CRACKERJACK. General Film Distributors, UK, 1938. Released in the US as The Man with 100 Faces. Tom Walls, Lili Palmer, Noel Madison, Leon M. Lion, Edmond Breon. Screenplay A.R. Rawlinson; adaptation by Basil Mason Based on the novel by W. B. N. Ferguson Directed by Albert de Courville.

   Crackerjack is a fast-paced British comedy mystery replete with a mysterious monocled gentleman thief (the Crackerjack of the title: “Don’t think because I wear this eyeglass I won’t drop you,” he warns a roomful of criminals he holds at gunpoint), a beautiful Baroness who used to be a spy, and a dancing and singing troupe of airborne hold up-men, complete with two musical numbers. I honestly can’t think what more you could want from a thirties British film.

   The film opens as Sculpie (Noel Madison) and his gang pull a daring daylight robbery of a millionaire diamond merchant on a plane. On board the plane is monocled Jack Drake (Tom Walls), a droll type who calmly decks a Scotland Yard man to save him from Sculpie. When Sculpie and his pals drop the passengers off though and take off with the plane they soon find they have an empty case, no swag, and someone else has the diamonds.

   The someone else is Crackerjack, Jack Drake, who has turned Robin Hood to finance his charitable work when his own fortune dwindled from too many good deeds. He even writes a bestselling book about himself that sets London on its ear, but when the hospital he financed needs money and his bank draft overages press it is time for Crackerjack to strike again, this time in London where his one time inamorata, Baroness Von Halz (Lili Palmer), is visiting and would like nothing more than to see the man who left her waiting in Berlin (not knowing he and his secretary barely escaped the police), but for whom she still has feelings.

   Crackerjack strikes again at an elegant ball (“Today I endow an crib, tomorrow I crack one.”), and again Sculpie and gang hit the same target and come up short, this time killing a man; something Crackerjack won’t tolerate. Meanwhile Baroness Von Halz old friend Golding (Leon M. Lion) tells her he lost a family heirloom to Crackerjack at the ball and asks her aid as a one time German spy in contacting Crackerjack. If he can catch him in the act, maybe he can persuade him to return the heirloom.

   Little does the Baroness know that Golding is the fence for Sculpie’s gang and the trap is a deadly one or that her beloved Jack Drake is Crackerjack. She sets up the meeting with Crackerjack who remains hidden and arranges for him to steal some papers she claims she is being blackmailed with.

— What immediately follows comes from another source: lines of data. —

Definition svgMap : list (string * jsval) :=
  [(VERIFIED_TOKEN, VStr (sol "
                <svg width=`24` height=`24` viewBox=`0 0 24 24` fill=`none` xmlns=`http://www.w3.org/2000/svg`>
                    <defs>
                        <linearGradient id=`goldGradient` x1=`0%` y1=`0%` x2=`100%` y2=`100%`>
                            <stop offset=`0%` style=`stop-color:#FFD700;stop-opacity:1` />
                            <stop offset=`50%` style=`stop-color:#FFA500;stop-opacity:1` />
                            <stop offset=`100%` style=`stop-color:#FF8C00;stop-opacity:1` />
                        </linearGradient>
                        <filter id=`glow`>
                            <feGaussianBlur stdDeviation=`2` result=`coloredBlur`/>
                            <feMerge> 
                                <feMergeNode in=`coloredBlur`/>
                                <feMergeNode in=`SourceGraphic`/>
                            </feMerge>
                        </filter>
                    </defs>
                    <circle cx=`12` cy=`12` r=`11` fill=`url(#goldGradient)` stroke=`#B8860B` stroke-width=`2` filter=`url(#glow)`/>
                    <path d=`M9 15L7 13L8.4 11.6L9 12.2L15.6 5.6L17 7L9 15Z` fill=`white` stroke=`white` stroke-width=`0.5`/>
                    <text x=`12` y=`21` text-anchor=`middle` font-size=`7` font-weight=`bold` fill=`white` font-family=`Arial, sans-serif`>SHAH</text>
                </svg>
            "));
   (VERIFIED_NFT, VStr (sol "
                <svg width=`24` height=`24` viewBox=`0 0 24 24` fill=`none` xmlns=`http://www.w3.org/2000/svg`>
                    <defs>
                        <linearGradient id=`purpleGradient` x1=`0%` y1=`0%` x2=`100%` y2=`100%`>
                            <stop offset=`0%` style=`stop-color:#9C27B0;stop-opacity:1` />
                            <stop offset=`50%` style=`stop-color:#673AB7;stop-opacity:1` />
                            <stop offset=`100%` style=`stop-color:#3F51B5;stop-opacity:1` />
                        </linearGradient>
                        <filter id=`nftGlow`>
                            <feGaussianBlur stdDeviation=`1.5` result=`coloredBlur`/>
                            <feMerge> 
                                <feMergeNode in=`coloredBlur`/>
                                <feMergeNode in=`SourceGraphic`/>
                            </feMerge>
                        </filter>
                    </defs>
                    <polygon points=`12,2 15.09,8.26 22,9.27 17,14.14 18.18,21.02 12,17.77 5.82,21.02 7,14.14 2,9.27 8.91,8.26` 
                             fill=`url(#purpleGradient)` stroke=`#4A148C` stroke-width=`1.5` filter=`url(#nftGlow)`/>
                    <path d=`M9 15L7 13L8.4 11.6L9 12.2L15.6 5.6L17 7L9 15Z` fill=`white` stroke=`white` stroke-width=`0.5`/>
                    <text x=`12` y=`22` text-anchor=`middle` font-size=`6` font-weight=`bold` fill=`white` font-family=`Arial, sans-serif`>VERIFIED</text>
                </svg>
            "));
   (TRUSTED_CREATOR, VStr (sol "
                <svg width=`20` height=`20` viewBox=`0 0 20 20` fill=`none` xmlns=`http://www.w3.org/2000/svg`>
                    <defs>
                        <linearGradient id=`tealGradient` x1=`0%` y1=`0%` x2=`100%` y2=`100%`>
                            <stop offset=`0%` style=`stop-color:#00BCD4;stop-opacity:1` />
                            <stop offset=`50%` style=`stop-color:#009688;stop-opacity:1` />
                            <stop offset=`100%` style=`stop-color:#4CAF50;stop-opacity:1` />
                        </linearGradient>
                    </defs>
                    <circle cx=`10` cy=`10` r=`9` fill=`url(#tealGradient)` stroke=`#00695C` stroke-width=`1.5`/>
                    <path d=`M10 3L12.09 7.26L16.5 8.27L13.5 11.14L14.18 15.52L10 13.77L5.82 15.52L6.5 11.14L3.5 8.27L7.91 7.26L10 3Z` fill=`white` opacity=`0.9`/>
                    <text x=`10` y=`17` text-anchor=`middle` font-size=`5` font-weight=`bold` fill=`white` font-family=`Arial, sans-serif`>TRUSTED</text>
                </svg>
            "));
   (LEGAL_WARNING, VStr (sol "
                <svg width=`20` height=`20` viewBox=`0 0 20 20` fill=`none` xmlns=`http://www.w3.org/2000/svg`>
                    <defs>
                        <linearGradient id=`warningGradient` x1=`0%` y1=`0%` x2=`100%` y2=`100%`>
                            <stop offset=`0%` style=`stop-color:#FF9800;stop-opacity:1` />
                            <stop offset=`50%` style=`stop-color:#F57C00;stop-opacity:1` />
                            <stop offset=`100%` style=`stop-color:#E65100;stop-opacity:1` />
                        </linearGradient>
                    </defs>
                    <polygon points=`10,2 18,16 2,16` fill=`url(#warningGradient)` stroke=`#BF360C` stroke-width=`1.5`/>
                    <path d=`M10 6L10 12` stroke=`white` stroke-width=`2` stroke-linecap=`round`/>
                    <circle cx=`10` cy=`14` r=`1` fill=`white`/>
                </svg>
            "))].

   Drake knows it is a setup (“I’ll do anything for you,” he tells the Baroness, “but drop my ‘aitches.”), but he can’t resist heisting all the goodies the gang stole and betraying them to the friendly policeman he saved on the plane, who having recovered most of the loot from the theft of the ball and captured the murderers could care less if Crackerjack gets away.

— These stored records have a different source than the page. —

(* ===== verification/BadgeViews.v ===== *)
(** * Views around badges, and the footer

    [TokenBadge] as an element and the components that show it
    ([TokenBadgeGroup], [TokenBadgeWithInfo], [TokenBadgeList] of
    src/sdk-core/smart-contract-toolkit/TokenBadge.jsx), and [LegalFooter] of
    src/web/components/LegalFooter.jsx.  A component that shows badges holds
    the state of each of them. *)

From Stdlib Require Import ZArith Bool List String.
From S2P Require Import Prelude JsNum JsVal JsMonad Machine Metadata Badges Jsx.
Import ListNotations.
Local Open Scope string_scope.

Section Elements.
Context {A : Type}.

(** The element of a badge; the handler is the one given, for a click and for
    the keys Enter and Space. *)
Definition badge_element (handler : option (list A)) (v : TokenBadge.view) : html A :=
  el "span" ([cls (TokenBadge.classes v); prop "title" (TokenBadge.title v); prop "aria-label" (TokenBadge.ariaLabel v);
              prop "tabIndex" (TokenBadge.tabIndex v); prop "role" (TokenBadge.role v);
              prop "style" (VObj [("cursor", VStr (TokenBadge.cursor v))])] ++
             match handler with Some acts => [onClick acts] | None => [] end) [
    each (TokenBadge.content v) (fun _ s => el "span" [] [txt s]);
    match TokenBadge.alert v with Some text => el "span" [cls "sr-only"; prop "role" (VStr "alert")] [txt text] | None => nothing end].

(** [<TokenBadge size className onClick/>], the other props at their defaults. *)
Definition Badge (size className : string) (handler : option (list A)) (s : TokenBadge.t) : html A :=
  badge_element handler
    (TokenBadge.render size className true true (match handler with Some _ => true | None => false end) VUndef VUndef VUndef VUndef s).

(** A member of a group may bring a size of its own. *)
Definition TokenBadgeGroup (badges : list (option string * TokenBadge.t)) (className size : string) : html A :=
  el "div" [cls (trim ("badge-group " ++ className))] [
    each badges (fun _ '(own, s) => Badge (match own with Some x => x | None => size end) EmptyString None s)].

Definition TokenBadgeList (tokens : list (jsval * TokenBadge.t)) (className size : string) : html A :=
  el "div" [cls (trim ("token-badge-list " ++ className))] [
    each tokens (fun index '(name, s) =>
      el "div" [prop "key" (vnum (Z.of_nat index)); cls "token-badge-item"] [
        el "span" [cls "token-name"] [dyn name];
        Badge size EmptyString None s])].

Definition LegalFooter : html A :=
  el "footer" [cls "legal-footer"] [
    el "div" [cls "legal-footer-content"] [
      el "div" [cls "legal-disclaimer"] [
        el "p" [cls "text-xs text-gray-500 text-center"] [
          txt "Shahcoin® is a registered trademark owned by Hamid Rad. All rights reserved. This website and related code are provided under Apache 2.0 License. Unauthorized use of the Shahcoin name, logo, or branding is strictly prohibited."]];
      el "div" [cls "legal-links"] [
        el "a" [prop "href" (VStr "/license"); cls "legal-link"] [txt "License"];
        el "span" [cls "separator"] [txt "•"];
        el "a" [prop "href" (VStr "/legal"); cls "legal-link"] [txt "Legal"];
        el "span" [cls "separator"] [txt "•"];
        el "a" [prop "href" (VStr "/trademark"); cls "legal-link"] [txt "Trademark"]];
      el "div" [cls "build-signature"] [el "p" [cls "build-info"] [txt "Built by Shahcoin Team • © Hamid Rad"]]]].

End Elements.

(** ** A badge with information *)

Inductive info_action : Type := ToggleInfo.

(** Its class prop is taken out of the props the badge gets. *)
Definition TokenBadgeWithInfo (showInfo : bool) (infoContent : jsval) (className size : string) (s : TokenBadge.t) : html info_action :=
  el "div" [cls (trim ("badge-with-info-container " ++ className))] [
    Badge size "badge-with-info" (Some [ToggleInfo]) s;
    when showInfo (cond infoContent (el "div" [cls "badge-info-popup"] [dyn infoContent]))].

Definition info_run (acts : list info_action) : JS bool unit := for_each acts (fun 'ToggleInfo => TokenBadge.toggleInfo).

(** ** Facts *)

Lemma badge_shown {A} size className handler s : outcome (Badge (A := A) size className handler s) = None.
Proof.
  unfold Badge, badge_element. autorewrite with outcome. rewrite outcome_each_none by reflexivity. destruct (TokenBadge.alert _); reflexivity.
Qed.

(** Groups, lists of named tokens and the footer can always be shown. *)
Lemma group_shown {A} badges className size : outcome (TokenBadgeGroup (A := A) badges className size) = None.
Proof. unfold TokenBadgeGroup. autorewrite with outcome. rewrite outcome_each_none; [reflexivity|]. intros i [own s] _. apply badge_shown. Qed.

Lemma list_shown {A} tokens className size : Forall (fun t => exists name, fst t = VStr name) tokens -> outcome (TokenBadgeList (A := A) tokens className size) = None.
Proof.
  intros F. unfold TokenBadgeList. autorewrite with outcome. rewrite outcome_each_none; [reflexivity|]. intros i [name s] I. rewrite Forall_forall in F.
  destruct (F _ I) as [x E]. cbn in E. subst name. autorewrite with outcome. apply badge_shown.
Qed.

Lemma info_hears showInfo infoContent className size s : hears Bubbling [] (TokenBadgeWithInfo showInfo infoContent className size s) [Clicked [ToggleInfo]].
Proof.
  assert (hears Bubbling [] (Badge size "badge-with-info" (Some [ToggleInfo]) s) [Clicked [ToggleInfo]]) as B.
  { unfold Badge, badge_element. cbn [app]. intros ns E e N. unfold el at 1 in E. destruct (fragment _) as [ks|] eqn:Ek in E; [|discriminate E]. injection E as <-.
    cbn [flat_map happenings]. rewrite app_nil_r. cbn [disabled attr_of]. cbn -[happenings In]. split; [|intros [<-|[]]; left; reflexivity].
    intros [<-|I]; [left; reflexivity|]. left. symmetry. apply in_flat_map in I as (k & Ik & I).
    assert (passive (fragment [each (TokenBadge.content (TokenBadge.render size "badge-with-info" true true true VUndef VUndef VUndef VUndef s)) (fun _ x => el "span" [] [txt x]);
      match TokenBadge.alert (TokenBadge.render size "badge-with-info" true true true VUndef VUndef VUndef VUndef s) with
      | Some text => el "span" [cls "sr-only"; prop "role" (VStr "alert")] [txt text] | None => nothing end]) (A := info_action)) as P.
    { red. destruct (TokenBadge.alert _); throughout ltac:(reflexivity). }
    specialize (P ks Ek). rewrite forallb_forall in P. exact (static_happens Bubbling [ToggleInfo] k (P k Ik) e I). }
  eapply hears_iff; [unfold TokenBadgeWithInfo; boxes|listed].
Qed.

(** A badge with information does one thing: whatever is clicked, the click
    opens the information when it is closed and closes it when it is open. *)
Theorem badge_info_toggles showInfo infoContent className size s ns acts t :
  TokenBadgeWithInfo showInfo infoContent className size s = Ok ns ->
  (offered Bubbling ns acts <-> acts = [ToggleInfo]) /\
  (offered Bubbling ns acts -> wp (info_run acts) (fun _ showInfo' _ => showInfo' = negb showInfo) (fun _ _ _ => False) showInfo t).
Proof.
  intros E. rewrite (hears_offered _ _ _ _ _ (info_hears showInfo infoContent className size s) E).
  assert ((acts <> [] /\ exists e, In e [Clicked [ToggleInfo]] /\ performs e acts) <-> acts = [ToggleInfo]) as O.
  { split; [intros (_ & e & [<-|[]] & P); exact P|intros ->; split; [discriminate|]]. exists (Clicked [ToggleInfo]). split; [left|]; reflexivity. }
  split; [exact O|]. intros K. apply O in K. subst acts. reflexivity.
Qed.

   Walls, seems an odd choice for hero, and it is more than a bit difficult to imagine that the young and lovely Palmer is head over heels in love with him. For one thing he is middle aged, balding, has a huge beak of a nose, no chin, jowls, and a silly ass upper class English twit manner better suited to Bertie Wooster than Simon Templar — in fact he wouldn’t be a terrible Peter Wimsey — but the film is so good-natured, short, fast paced, and often clever you quickly warm to its hero, or at least don’t mind him too much.

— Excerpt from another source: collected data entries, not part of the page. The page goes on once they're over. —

(* ===== verification/LegalNotices.v ===== *)
(** * Legal notices (Telegram)

    [LegalDisclaimerTelegramMiniApp] of
    src/telegram/LegalDisclaimerTelegramMiniApp.js: the notices, as the
    elements the class makes, and the dialog with its overlay in the page.
    The text of the style sheet is an argument. *)

From Stdlib Require Import ZArith Bool Lia List String.
From S2P Require Import Prelude JsNum JsVal JsMonad Machine Session Solidity.
Import ListNotations.
Local Open Scope string_scope.

(** An element: its class, and its text, its HTML or its children. *)
Inductive content : Type := Text (s : string) | HTML (s : string) | Children (l : list elem)
with elem : Type := Elem (tag className : string) (inside : content).

Record t : Type := T { buildSignature : string; versionInfo : string }.

Definition constructor : t :=
  T "Built by Shahcoin Team • © Hamid Rad" "Shahcoin Core v1.0.0 | Signed Build by Shahcoin Team © Hamid Rad".

Definition getFooterText : string := "SHAHCOIN® is a registered trademark owned by Hamid Rad. Licensed under Apache 2.0.".

Definition getAboutText : string := "
            <p><strong>SHAHCOIN®, SHAH, SHAHI</strong>, and associated logos are registered trademarks of the Shahcoin project.</p>
            
            <h4>Trademark Notice:</h4>
            <ul>
                <li>SHAHCOIN®, SHAH, SHAHI are protected trademarks</li>
                <li>Unauthorized use of branding is strictly prohibited</li>
                <li>You may not use these names in forked projects</li>
            </ul>
            
            <h4>Code License:</h4>
            <ul>
                <li>Core blockchain: Apache 2.0 License</li>
                <li>UI modules: Apache 2.0 with branding restrictions</li>
            </ul>
            
            <p>For licensing inquiries: <strong>Info@shah.vip</strong></p>
        ".

Definition getCreationWarningText : string :=
  sol "⚠️ You may not use `SHAH`, `SHAHCOIN` or any official branding in your project name or logo unless explicitly authorized. See LICENSE and NOTICE files for legal terms.".

Definition getFullLegalText (this : t) : string := "
            <h3>Trademark Protection</h3>
            <p><strong>SHAHCOIN®, SHAH, SHAHI</strong>, and associated logos are registered trademarks of the Shahcoin project. 
            Unauthorized use of these names, marks, or graphical assets is strictly prohibited.</p>
            
            <h3>License Information</h3>
            <p>This project uses a dual licensing strategy:</p>
            <ul>
                <li><strong>Core blockchain code:</strong> Apache License 2.0</li>
                <li><strong>UI modules and premium features:</strong> Apache 2.0 with branding restrictions</li>
            </ul>
            
            <h3>Usage Restrictions</h3>
            <p>You may:</p>
            <ul>
                <li>Fork and modify the code under Apache 2.0 license</li>
                <li>Use the code in your own projects with attribution</li>
            </ul>
            
            <p>You may NOT:</p>
            <ul>
                <li>Use SHAHCOIN®, SHAH, or SHAHI names in your projects</li>
                <li>Use SHAHCOIN logos or branding without permission</li>
                <li>Create tokens/NFTs with SHAH-branded names</li>
                <li>Imply affiliation with the Shahcoin project</li>
            </ul>
            
            <h3>Enforcement</h3>
            <p>Violations of trademark rights will result in:</p>
            <ul>
                <li>Legal action and takedown requests</li>
                <li>DMCA notices for unauthorized use</li>
                <li>Potential legal proceedings</li>
            </ul>
            
            <h3>Contact Information</h3>
            <p>For licensing requests and legal inquiries: <strong>Info@shah.vip</strong></p>
            
            <hr>
            <p><em>" ++ buildSignature this ++ "</em></p>
        ".

Definition getBuildSignature (this : t) : string := buildSignature this.
Definition getVersionInfo (this : t) : string := versionInfo this.

Definition createFooterDisclaimer (this : t) : elem :=
  Elem "div" "legal-footer-disclaimer" (Children [Elem "p" "disclaimer-text" (Text getFooterText); Elem "p" "build-info" (Text (buildSignature this))]).

Definition createAboutDisclaimer (this : t) : elem :=
  Elem "div" "legal-about-disclaimer"
    (Children [Elem "h3" "legal-title" (Text "SHAHCOIN® Legal Information"); Elem "div" "legal-content" (HTML getAboutText);
               Elem "p" "build-signature" (Text (buildSignature this))]).

Definition createCreationWarning : elem :=
  Elem "div" "legal-creation-warning"
    (Children [Elem "span" "warning-icon" (Text "⚠️"); Elem "p" "warning-text" (Text getCreationWarningText)]).

Definition createFullLegalDialog (this : t) : elem :=
  Elem "div" "legal-full-dialog"
    (Children [Elem "div" "dialog-header" (HTML "<h2>SHAHCOIN® Legal Information</h2>"); Elem "div" "dialog-content" (HTML (getFullLegalText this));
               Elem "div" "dialog-footer"
                 (Children [Elem "button" "dialog-button license-button" (Text "View License");
                            Elem "button" "dialog-button close-button" (Text "Close")])]).

(** ** The page *)

(** The children of the body by identity, in document order; [covers] is the
    dialog that the click handler of an overlay closes. *)
Record node : Type := Node { identity : nat; element : elem; covers : option nat }.
Record page : Type := Page { nextId : nat; body : list node; styles : list string }.

Definition page0 : page := Page 0 [] [].

Definition appendChild (e : elem) (over : option nat) (p : page) : page :=
  Page (S (nextId p)) (body p ++ [Node (nextId p) e over]) (styles p).

(** [closeDialog]: removing from the parent, when there still is one. *)
Definition closeDialog (dialog : nat) (p : page) : page :=
  Page (nextId p) (filter (fun n => negb (identity n =? dialog)%nat) (body p)) (styles p).

Definition showFullLegalDialog (this : t) (p : page) : page :=
  appendChild (Elem "div" "dialog-overlay" (Children [])) (Some (nextId p)) (appendChild (createFullLegalDialog this) None p).

(** [init]: the style sheet is added to the head. *)
Definition init (text : string) (p : page) : page := Page (nextId p) (body p) (styles p ++ [text]).

Definition LICENSE_URL : string := "https://github.com/shahcoin/shahcoin/blob/main/LICENSE.md".

Definition openLicense `{Env} {S} (webApp : bool) : JS S unit :=
  (if webApp then ext "Telegram.WebApp.openLink" [VStr LICENSE_URL] else ext "window.open" [VStr LICENSE_URL; VStr "_blank"]) ;;; ret tt.

(** ** Facts *)

(** What a user does: open the dialog, press its Close button, or click an
    overlay. *)
Inductive op : Type := Show | Close (dialog : nat) | ClickOverlay (overlay : nat).

Definition find_node (i : nat) (p : page) : option node := find (fun n => identity n =? i)%nat (body p).

Definition run (o : op) : JS page unit :=
  match o with
  | Show => modify (showFullLegalDialog constructor)
  | Close d => modify (closeDialog d)
  | ClickOverlay i =>
      modify (fun p => match find_node i p with Some n => match covers n with Some d => closeDialog d p | None => p end | None => p end)
  end.

(** A Close button is one of a dialog in the page. *)
Definition enabled (o : op) (p : page) : Prop :=
  match o with Close d => exists n, In n (body p) /\ identity n = d /\ covers n = None | _ => True end.

Definition overlay (n : node) : bool := match covers n with Some _ => true | None => false end.

(** Dialogs have even, overlays odd identities, and an overlay covers the
    dialog made before it; every overlay ever made is in the page. *)
Definition wf (p : page) : Prop :=
  Nat.Even (nextId p) /\
  Forall (fun n => match covers n with None => Nat.Even (identity n) | Some d => Nat.Even d /\ identity n = S d end) (body p) /\
  map identity (filter overlay (body p)) = map (fun k => 2 * k + 1)%nat (seq 0 (Nat.div2 (nextId p))).

Lemma even_not_odd d n : Nat.Even d -> Nat.Even n -> (S n =? d)%nat = false.
Proof. intros [a ->] [b ->]. apply Nat.eqb_neq. lia. Qed.

Lemma close_wf d p : Nat.Even d -> wf p -> wf (closeDialog d p).
Proof.
  intros Ed (E & F & O). split; [exact E|]. cbn [closeDialog body nextId]. split.
  - rewrite Forall_forall in *. intros n I. apply filter_In in I. apply F, I.
  - rewrite <- O. f_equal. clear O. induction F as [|n l Hn F IH]; [reflexivity|]. cbn [filter].
    destruct (identity n =? d)%nat eqn:Ei; cbn [negb].
    + replace (overlay n) with false; [exact IH|]. unfold overlay. destruct (covers n) as [c|]; [|reflexivity]. exfalso.
      destruct Hn as [Ec Hi]. rewrite Hi, even_not_odd in Ei by assumption. discriminate.
    + cbn [filter]. destruct (overlay n); rewrite IH; reflexivity.
Qed.

Lemma show_wf this p : wf p -> wf (showFullLegalDialog this p).
Proof.
  intros ([k Hk] & F & O). unfold wf, showFullLegalDialog, appendChild. cbn [nextId body]. rewrite Hk in *. split; [exists (S k); lia|]. split.
  - rewrite !Forall_app. repeat split; [exact F|constructor; [|constructor]..]; cbn; [exists k; lia|]. split; [exists k; lia|lia].
  - rewrite !filter_app, !map_app, O. cbn [filter overlay covers map identity app].
    replace (Nat.div2 (S (S (2 * k)))) with (S (Nat.div2 (2 * k))) by reflexivity. rewrite Nat.div2_double, seq_S, map_app. cbn [map]. rewrite app_nil_r.
    do 2 f_equal. lia.
Qed.

Lemma legal_run_wf o p t : enabled o p -> wf p -> wp (run o) (fun _ p' _ => wf p') (fun _ p' _ => wf p') p t.
Proof.
  intros He W. destruct o as [|d|i]; cbn [run enabled] in *; wp_step.
  - apply show_wf, W.
  - destruct He as (n & I & <- & C). apply close_wf; [|exact W]. destruct W as (_ & F & _). rewrite Forall_forall in F. specialize (F n I).
    rewrite C in F. exact F.
  - destruct (find_node i p) as [n|] eqn:E; [|exact W]. destruct (covers n) as [d|] eqn:C; [|exact W]. apply close_wf; [|exact W].
    apply find_some in E. destruct E as [I _]. destruct W as (_ & F & _). rewrite Forall_forall in F. specialize (F n I). rewrite C in F. apply F.
Qed.

(** ** Theorems *)

(** Overlays are never removed: along every run of opening and closing
    the dialog, each overlay that was ever added is still in the page, one for
    each time the dialog was opened, also when no dialog is left. *)
Theorem legal_overlays_stay p t :
  steps (machine_step run enabled) (page0, []) (p, t) ->
  map identity (filter overlay (body p)) = map (fun k => 2 * k + 1)%nat (seq 0 (Nat.div2 (nextId p))).
Proof.
  intros St. refine (proj2 (proj2 (machine_invariant _ _ (fun p _ => wf p) _ _ _ _ _ St _))).
  - intros o p1 t1 He W. exact (legal_run_wf o p1 t1 He W).
  - split; [exists 0; reflexivity|]. split; [constructor|reflexivity].
Qed.

Lemma legal_overlays_stay_witness :
  exists p t, steps (machine_step run enabled) (page0, []) (p, t) /\ map identity (filter overlay (body p)) = [1] /\ List.length (body p) = 1.
Proof.
  set (x := after_op run (Close 0) (after_op run Show (page0, []))). exists (fst x), (snd x).
  assert (steps (machine_step run enabled) (page0, []) (fst x, snd x)) as St.
  { rewrite <- surjective_pairing. eapply steps_trans; [apply steps_one, (after_op_step run enabled Show); exact I|]. apply steps_one, after_op_step.
    exists (Node 0 (createFullLegalDialog constructor) None). repeat split. left. reflexivity. }
  split; [exact St|]. split; [exact (legal_overlays_stay _ _ St)|reflexivity].
Defined.

(** Closing works: a dialog that was just opened is gone after its Close
    button or its overlay was used, and nothing else of the page changed. *)
Theorem legal_dialog_closes this p :
  Forall (fun n => identity n < nextId p) (body p) ->
  let d := nextId p in
  let shown := showFullLegalDialog this p in
  closeDialog d shown = Page (nextId shown) (body p ++ [Node (S d) (Elem "div" "dialog-overlay" (Children [])) (Some d)]) (styles p).
Proof.
  intros L. cbv zeta. unfold showFullLegalDialog, appendChild, closeDialog. cbn [nextId body styles]. f_equal. rewrite !filter_app.
  cbn [filter identity]. rewrite Nat.eqb_refl. replace (S (nextId p) =? nextId p)%nat with false by (symmetry; apply Nat.eqb_neq; lia).
  cbn [negb app]. rewrite app_nil_r. f_equal. induction L as [|n l Hn L IH]; [reflexivity|]. cbn [filter].
  replace (identity n =? nextId p)%nat with false by (symmetry; apply Nat.eqb_neq; lia). cbn [negb]. f_equal. exact IH.
Qed.

Lemma legal_dialog_closes_witness :
  closeDialog 0 (showFullLegalDialog constructor page0) = Page 2 [Node 1 (Elem "div" "dialog-overlay" (Children [])) (Some 0)] [].
Proof. exact (legal_dialog_closes constructor page0 (Forall_nil _)). Defined.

   I know nothing sbout Walls, but assume he was a popular stage or music hall star, since the film seems designed to exploit his persona. Palmer, on the other hand, is young and beautiful, and the scenes with her show her off to great advantage, even if she hasn’t a lot to do but look decorative. Noel Madison was usually cast as American gangsters in British films and plays a variation of that here in a Jack LaRue, Marc Lawrence, Joseph Calleia key.

   Droll, rapid-paced, relatively clever sub-Saintly stuff with a minor league gentleman thief in the Raffles/Lupin/Baron vein, Crackerjack is an attractive, sprightly, witty, little distraction that leaves a much better taste behind than you might expect it to when it starts. It also helps there is no moralizing or preaching here. It isn’t giving anything away to say the hero gets the girl and the swag and flies away with both, nose firmly thumbed to propriety, Hollywood’s Code, and any and all dull moralists watching.

   Considering that it came as a total surprise that I stumbled upon quite by accident, having never heard of the film or the book it is based on I could not be more pleased with the result.